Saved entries
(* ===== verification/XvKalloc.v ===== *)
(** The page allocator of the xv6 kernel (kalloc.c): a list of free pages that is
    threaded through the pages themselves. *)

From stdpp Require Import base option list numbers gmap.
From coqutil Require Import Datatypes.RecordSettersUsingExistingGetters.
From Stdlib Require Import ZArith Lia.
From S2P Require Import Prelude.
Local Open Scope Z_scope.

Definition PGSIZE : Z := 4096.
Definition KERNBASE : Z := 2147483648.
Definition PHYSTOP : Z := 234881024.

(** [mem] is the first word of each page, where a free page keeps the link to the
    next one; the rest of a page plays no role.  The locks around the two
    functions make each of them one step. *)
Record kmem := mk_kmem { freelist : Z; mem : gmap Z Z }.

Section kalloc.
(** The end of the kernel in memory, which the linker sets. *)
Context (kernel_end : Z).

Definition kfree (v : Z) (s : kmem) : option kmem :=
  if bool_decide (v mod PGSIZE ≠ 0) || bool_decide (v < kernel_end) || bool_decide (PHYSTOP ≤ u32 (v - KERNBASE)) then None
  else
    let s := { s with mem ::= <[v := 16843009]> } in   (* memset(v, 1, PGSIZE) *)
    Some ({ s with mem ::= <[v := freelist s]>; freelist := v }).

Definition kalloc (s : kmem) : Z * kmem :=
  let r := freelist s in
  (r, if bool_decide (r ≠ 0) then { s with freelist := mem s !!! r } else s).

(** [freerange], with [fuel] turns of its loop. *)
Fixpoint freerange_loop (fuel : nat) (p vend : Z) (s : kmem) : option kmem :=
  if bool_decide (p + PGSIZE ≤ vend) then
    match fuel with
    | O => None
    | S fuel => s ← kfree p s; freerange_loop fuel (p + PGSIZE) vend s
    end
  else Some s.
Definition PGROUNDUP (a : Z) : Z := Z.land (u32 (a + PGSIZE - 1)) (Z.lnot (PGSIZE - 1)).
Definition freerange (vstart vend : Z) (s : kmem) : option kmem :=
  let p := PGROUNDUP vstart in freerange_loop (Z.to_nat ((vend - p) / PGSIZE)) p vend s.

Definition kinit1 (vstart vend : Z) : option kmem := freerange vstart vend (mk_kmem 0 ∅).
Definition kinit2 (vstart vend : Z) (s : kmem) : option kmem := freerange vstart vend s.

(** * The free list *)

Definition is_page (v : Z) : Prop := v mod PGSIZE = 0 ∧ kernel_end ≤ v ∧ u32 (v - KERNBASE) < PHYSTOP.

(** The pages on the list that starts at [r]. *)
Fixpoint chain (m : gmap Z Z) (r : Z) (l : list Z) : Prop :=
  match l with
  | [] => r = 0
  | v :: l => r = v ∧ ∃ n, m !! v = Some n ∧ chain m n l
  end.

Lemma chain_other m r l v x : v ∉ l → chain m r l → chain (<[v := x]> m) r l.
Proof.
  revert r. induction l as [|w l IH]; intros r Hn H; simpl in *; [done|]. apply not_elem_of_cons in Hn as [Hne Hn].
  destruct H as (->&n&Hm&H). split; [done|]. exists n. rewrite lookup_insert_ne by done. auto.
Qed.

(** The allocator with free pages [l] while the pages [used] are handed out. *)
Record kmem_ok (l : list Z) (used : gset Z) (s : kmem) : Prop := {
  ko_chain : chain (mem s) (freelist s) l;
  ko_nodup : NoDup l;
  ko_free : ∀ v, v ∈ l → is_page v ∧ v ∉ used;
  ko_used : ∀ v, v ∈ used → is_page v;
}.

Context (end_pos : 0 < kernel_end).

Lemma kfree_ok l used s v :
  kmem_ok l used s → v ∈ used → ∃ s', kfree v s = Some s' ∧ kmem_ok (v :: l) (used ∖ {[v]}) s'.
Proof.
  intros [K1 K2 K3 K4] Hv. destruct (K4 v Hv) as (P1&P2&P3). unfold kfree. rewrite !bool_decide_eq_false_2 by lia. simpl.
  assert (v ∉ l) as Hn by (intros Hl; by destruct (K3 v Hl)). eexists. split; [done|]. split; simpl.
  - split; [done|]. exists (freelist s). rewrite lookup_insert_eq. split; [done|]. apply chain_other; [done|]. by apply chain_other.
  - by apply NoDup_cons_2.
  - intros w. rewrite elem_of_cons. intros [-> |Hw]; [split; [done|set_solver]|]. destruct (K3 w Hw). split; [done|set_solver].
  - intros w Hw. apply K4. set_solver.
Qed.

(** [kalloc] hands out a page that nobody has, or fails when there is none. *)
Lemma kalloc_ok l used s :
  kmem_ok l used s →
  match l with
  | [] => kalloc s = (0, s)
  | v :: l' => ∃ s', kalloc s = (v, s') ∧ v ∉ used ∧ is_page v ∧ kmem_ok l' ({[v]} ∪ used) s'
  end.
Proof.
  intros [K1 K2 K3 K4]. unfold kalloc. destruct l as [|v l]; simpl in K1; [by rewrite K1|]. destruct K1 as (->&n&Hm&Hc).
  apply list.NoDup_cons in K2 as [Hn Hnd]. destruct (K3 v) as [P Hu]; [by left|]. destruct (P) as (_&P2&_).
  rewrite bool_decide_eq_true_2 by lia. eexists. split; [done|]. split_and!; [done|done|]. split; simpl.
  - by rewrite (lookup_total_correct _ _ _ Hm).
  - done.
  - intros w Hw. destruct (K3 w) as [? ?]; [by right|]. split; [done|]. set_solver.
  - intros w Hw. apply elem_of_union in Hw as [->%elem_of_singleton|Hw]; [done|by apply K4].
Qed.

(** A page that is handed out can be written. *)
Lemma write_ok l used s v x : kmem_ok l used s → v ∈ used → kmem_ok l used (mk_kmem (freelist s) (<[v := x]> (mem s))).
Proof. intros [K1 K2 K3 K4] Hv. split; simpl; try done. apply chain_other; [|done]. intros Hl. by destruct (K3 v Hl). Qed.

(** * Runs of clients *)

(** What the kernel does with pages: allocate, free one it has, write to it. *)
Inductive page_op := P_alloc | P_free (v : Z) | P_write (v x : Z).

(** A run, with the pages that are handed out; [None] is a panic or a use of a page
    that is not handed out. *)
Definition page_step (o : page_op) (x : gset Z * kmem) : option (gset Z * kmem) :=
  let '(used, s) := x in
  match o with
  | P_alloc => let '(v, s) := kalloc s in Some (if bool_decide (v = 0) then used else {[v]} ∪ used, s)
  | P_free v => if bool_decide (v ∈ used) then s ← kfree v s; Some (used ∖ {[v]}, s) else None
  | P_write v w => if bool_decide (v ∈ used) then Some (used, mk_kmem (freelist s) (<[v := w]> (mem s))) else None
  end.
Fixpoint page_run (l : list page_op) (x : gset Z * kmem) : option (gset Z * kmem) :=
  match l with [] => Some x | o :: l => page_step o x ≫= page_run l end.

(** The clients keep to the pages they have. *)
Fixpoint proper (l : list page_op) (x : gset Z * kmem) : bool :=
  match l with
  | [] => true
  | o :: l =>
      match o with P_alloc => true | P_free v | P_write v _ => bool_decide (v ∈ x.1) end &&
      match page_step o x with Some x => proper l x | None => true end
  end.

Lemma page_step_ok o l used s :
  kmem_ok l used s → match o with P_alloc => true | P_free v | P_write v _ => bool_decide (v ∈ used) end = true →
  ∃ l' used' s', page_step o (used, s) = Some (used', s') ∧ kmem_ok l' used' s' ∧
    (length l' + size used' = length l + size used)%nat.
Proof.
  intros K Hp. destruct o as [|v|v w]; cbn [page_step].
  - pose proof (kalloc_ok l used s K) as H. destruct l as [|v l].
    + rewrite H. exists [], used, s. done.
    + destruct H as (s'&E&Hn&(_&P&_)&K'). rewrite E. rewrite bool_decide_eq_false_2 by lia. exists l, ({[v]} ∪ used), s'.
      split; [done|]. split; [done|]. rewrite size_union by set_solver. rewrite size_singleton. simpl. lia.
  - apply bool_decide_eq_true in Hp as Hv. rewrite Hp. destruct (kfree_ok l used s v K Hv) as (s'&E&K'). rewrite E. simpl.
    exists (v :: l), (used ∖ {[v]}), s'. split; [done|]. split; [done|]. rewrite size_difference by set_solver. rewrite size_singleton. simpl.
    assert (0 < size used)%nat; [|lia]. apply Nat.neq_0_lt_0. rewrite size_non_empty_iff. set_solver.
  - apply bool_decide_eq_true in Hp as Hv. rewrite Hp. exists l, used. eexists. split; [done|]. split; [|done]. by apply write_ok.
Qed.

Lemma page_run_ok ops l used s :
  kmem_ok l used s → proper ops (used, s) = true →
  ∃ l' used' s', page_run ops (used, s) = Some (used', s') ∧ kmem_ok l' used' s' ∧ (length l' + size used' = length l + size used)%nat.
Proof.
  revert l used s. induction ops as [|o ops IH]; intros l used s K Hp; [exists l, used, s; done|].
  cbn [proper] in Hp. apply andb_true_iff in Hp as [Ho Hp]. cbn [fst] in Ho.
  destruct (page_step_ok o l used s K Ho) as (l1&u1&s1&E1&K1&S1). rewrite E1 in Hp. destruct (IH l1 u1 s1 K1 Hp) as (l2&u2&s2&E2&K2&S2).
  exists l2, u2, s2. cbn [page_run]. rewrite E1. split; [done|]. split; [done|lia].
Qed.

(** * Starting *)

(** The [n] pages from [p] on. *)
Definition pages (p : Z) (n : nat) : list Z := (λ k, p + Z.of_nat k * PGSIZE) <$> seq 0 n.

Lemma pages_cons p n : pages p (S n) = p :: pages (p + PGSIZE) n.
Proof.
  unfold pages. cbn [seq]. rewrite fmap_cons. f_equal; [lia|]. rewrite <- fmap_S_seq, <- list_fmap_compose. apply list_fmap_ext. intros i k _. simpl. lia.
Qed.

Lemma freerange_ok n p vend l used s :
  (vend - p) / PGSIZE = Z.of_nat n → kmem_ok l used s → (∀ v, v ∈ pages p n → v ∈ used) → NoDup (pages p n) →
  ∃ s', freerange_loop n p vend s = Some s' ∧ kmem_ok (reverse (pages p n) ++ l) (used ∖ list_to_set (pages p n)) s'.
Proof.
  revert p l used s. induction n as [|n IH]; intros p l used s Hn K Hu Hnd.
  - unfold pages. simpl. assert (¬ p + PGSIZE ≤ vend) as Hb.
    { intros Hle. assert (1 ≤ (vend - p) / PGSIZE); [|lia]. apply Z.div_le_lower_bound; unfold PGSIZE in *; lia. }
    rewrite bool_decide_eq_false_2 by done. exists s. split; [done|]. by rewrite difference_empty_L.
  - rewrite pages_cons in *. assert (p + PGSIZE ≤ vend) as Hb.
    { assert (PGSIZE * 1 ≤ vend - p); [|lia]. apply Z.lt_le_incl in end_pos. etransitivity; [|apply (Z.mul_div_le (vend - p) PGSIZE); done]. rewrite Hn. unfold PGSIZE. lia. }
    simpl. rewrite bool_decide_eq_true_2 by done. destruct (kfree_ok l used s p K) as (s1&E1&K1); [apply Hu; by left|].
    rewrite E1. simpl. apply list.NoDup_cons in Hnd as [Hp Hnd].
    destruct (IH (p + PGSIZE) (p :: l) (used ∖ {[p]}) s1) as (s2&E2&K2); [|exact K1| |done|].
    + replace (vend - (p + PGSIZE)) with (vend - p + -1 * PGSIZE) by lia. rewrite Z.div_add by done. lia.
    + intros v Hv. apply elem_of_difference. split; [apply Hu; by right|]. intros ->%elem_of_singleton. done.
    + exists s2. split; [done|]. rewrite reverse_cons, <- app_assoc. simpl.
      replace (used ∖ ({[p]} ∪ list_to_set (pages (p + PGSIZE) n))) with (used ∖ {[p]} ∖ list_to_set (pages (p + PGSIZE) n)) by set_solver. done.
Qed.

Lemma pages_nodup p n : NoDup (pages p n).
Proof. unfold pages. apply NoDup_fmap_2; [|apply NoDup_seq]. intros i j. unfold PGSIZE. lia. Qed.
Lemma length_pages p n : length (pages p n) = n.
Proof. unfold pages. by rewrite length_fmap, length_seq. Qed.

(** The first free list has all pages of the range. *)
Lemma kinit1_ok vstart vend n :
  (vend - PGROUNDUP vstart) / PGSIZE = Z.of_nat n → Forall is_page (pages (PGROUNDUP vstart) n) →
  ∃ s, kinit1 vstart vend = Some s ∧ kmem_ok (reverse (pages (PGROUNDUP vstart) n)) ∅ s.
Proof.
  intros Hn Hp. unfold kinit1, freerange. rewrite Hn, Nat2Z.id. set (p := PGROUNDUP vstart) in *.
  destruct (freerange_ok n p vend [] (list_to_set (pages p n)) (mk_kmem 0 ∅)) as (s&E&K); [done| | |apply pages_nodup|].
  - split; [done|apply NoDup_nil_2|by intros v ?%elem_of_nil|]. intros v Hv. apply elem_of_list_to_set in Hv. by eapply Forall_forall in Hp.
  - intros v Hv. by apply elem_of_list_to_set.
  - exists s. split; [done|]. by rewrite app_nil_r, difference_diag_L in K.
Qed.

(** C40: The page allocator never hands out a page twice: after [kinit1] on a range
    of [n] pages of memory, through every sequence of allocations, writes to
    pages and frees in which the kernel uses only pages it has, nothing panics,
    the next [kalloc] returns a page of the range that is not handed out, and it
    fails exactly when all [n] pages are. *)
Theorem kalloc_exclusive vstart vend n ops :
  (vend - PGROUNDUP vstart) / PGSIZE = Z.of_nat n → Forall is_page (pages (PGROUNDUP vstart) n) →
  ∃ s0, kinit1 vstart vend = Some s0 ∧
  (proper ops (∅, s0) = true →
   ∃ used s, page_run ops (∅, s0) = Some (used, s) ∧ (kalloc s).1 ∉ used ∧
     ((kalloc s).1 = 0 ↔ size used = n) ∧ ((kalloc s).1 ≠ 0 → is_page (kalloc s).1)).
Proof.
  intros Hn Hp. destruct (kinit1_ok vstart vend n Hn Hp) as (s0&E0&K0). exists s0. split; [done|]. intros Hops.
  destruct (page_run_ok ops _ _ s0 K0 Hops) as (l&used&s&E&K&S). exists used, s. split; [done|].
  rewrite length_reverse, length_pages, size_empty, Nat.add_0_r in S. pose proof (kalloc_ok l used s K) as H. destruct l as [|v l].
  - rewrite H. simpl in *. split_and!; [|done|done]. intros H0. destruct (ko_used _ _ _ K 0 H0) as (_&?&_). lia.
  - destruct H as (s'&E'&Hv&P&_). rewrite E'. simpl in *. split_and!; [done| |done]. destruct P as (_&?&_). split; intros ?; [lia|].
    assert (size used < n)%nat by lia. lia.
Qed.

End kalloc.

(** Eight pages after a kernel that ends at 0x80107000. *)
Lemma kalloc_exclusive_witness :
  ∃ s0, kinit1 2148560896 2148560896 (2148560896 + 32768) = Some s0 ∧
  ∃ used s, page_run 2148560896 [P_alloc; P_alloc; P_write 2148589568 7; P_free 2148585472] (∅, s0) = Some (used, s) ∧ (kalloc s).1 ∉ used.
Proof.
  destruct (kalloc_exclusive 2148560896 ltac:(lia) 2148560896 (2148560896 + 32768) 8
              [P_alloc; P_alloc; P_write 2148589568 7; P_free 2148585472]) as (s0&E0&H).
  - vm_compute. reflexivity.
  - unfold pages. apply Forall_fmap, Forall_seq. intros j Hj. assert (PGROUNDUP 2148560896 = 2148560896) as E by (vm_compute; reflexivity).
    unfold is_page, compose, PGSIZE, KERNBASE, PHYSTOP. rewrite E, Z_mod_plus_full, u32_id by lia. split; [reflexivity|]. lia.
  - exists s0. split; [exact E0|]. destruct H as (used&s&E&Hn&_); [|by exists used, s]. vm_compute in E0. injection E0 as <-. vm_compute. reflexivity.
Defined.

WORK REQUIRED = Write out exactly the lines that fall from the line with "exists (v :: l), (used" to the line with "(** The [n] pages from [p] on. *)" in the records above, keeping both ends.

YOUR RESPONSE =
    exists (v :: l), (used ∖ {[v]}), s'. split; [done|]. split; [done|]. rewrite size_difference by set_solver. rewrite size_singleton. simpl.
    assert (0 < size used)%nat; [|lia]. apply Nat.neq_0_lt_0. rewrite size_non_empty_iff. set_solver.
  - apply bool_decide_eq_true in Hp as Hv. rewrite Hp. exists l, used. eexists. split; [done|]. split; [|done]. by apply write_ok.
Qed.

Lemma page_run_ok ops l used s :
  kmem_ok l used s → proper ops (used, s) = true →
  ∃ l' used' s', page_run ops (used, s) = Some (used', s') ∧ kmem_ok l' used' s' ∧ (length l' + size used' = length l + size used)%nat.
Proof.
  revert l used s. induction ops as [|o ops IH]; intros l used s K Hp; [exists l, used, s; done|].
  cbn [proper] in Hp. apply andb_true_iff in Hp as [Ho Hp]. cbn [fst] in Ho.
  destruct (page_step_ok o l used s K Ho) as (l1&u1&s1&E1&K1&S1). rewrite E1 in Hp. destruct (IH l1 u1 s1 K1 Hp) as (l2&u2&s2&E2&K2&S2).
  exists l2, u2, s2. cbn [page_run]. rewrite E1. split; [done|]. split; [done|lia].
Qed.

(** * Starting *)

(** The [n] pages from [p] on. *)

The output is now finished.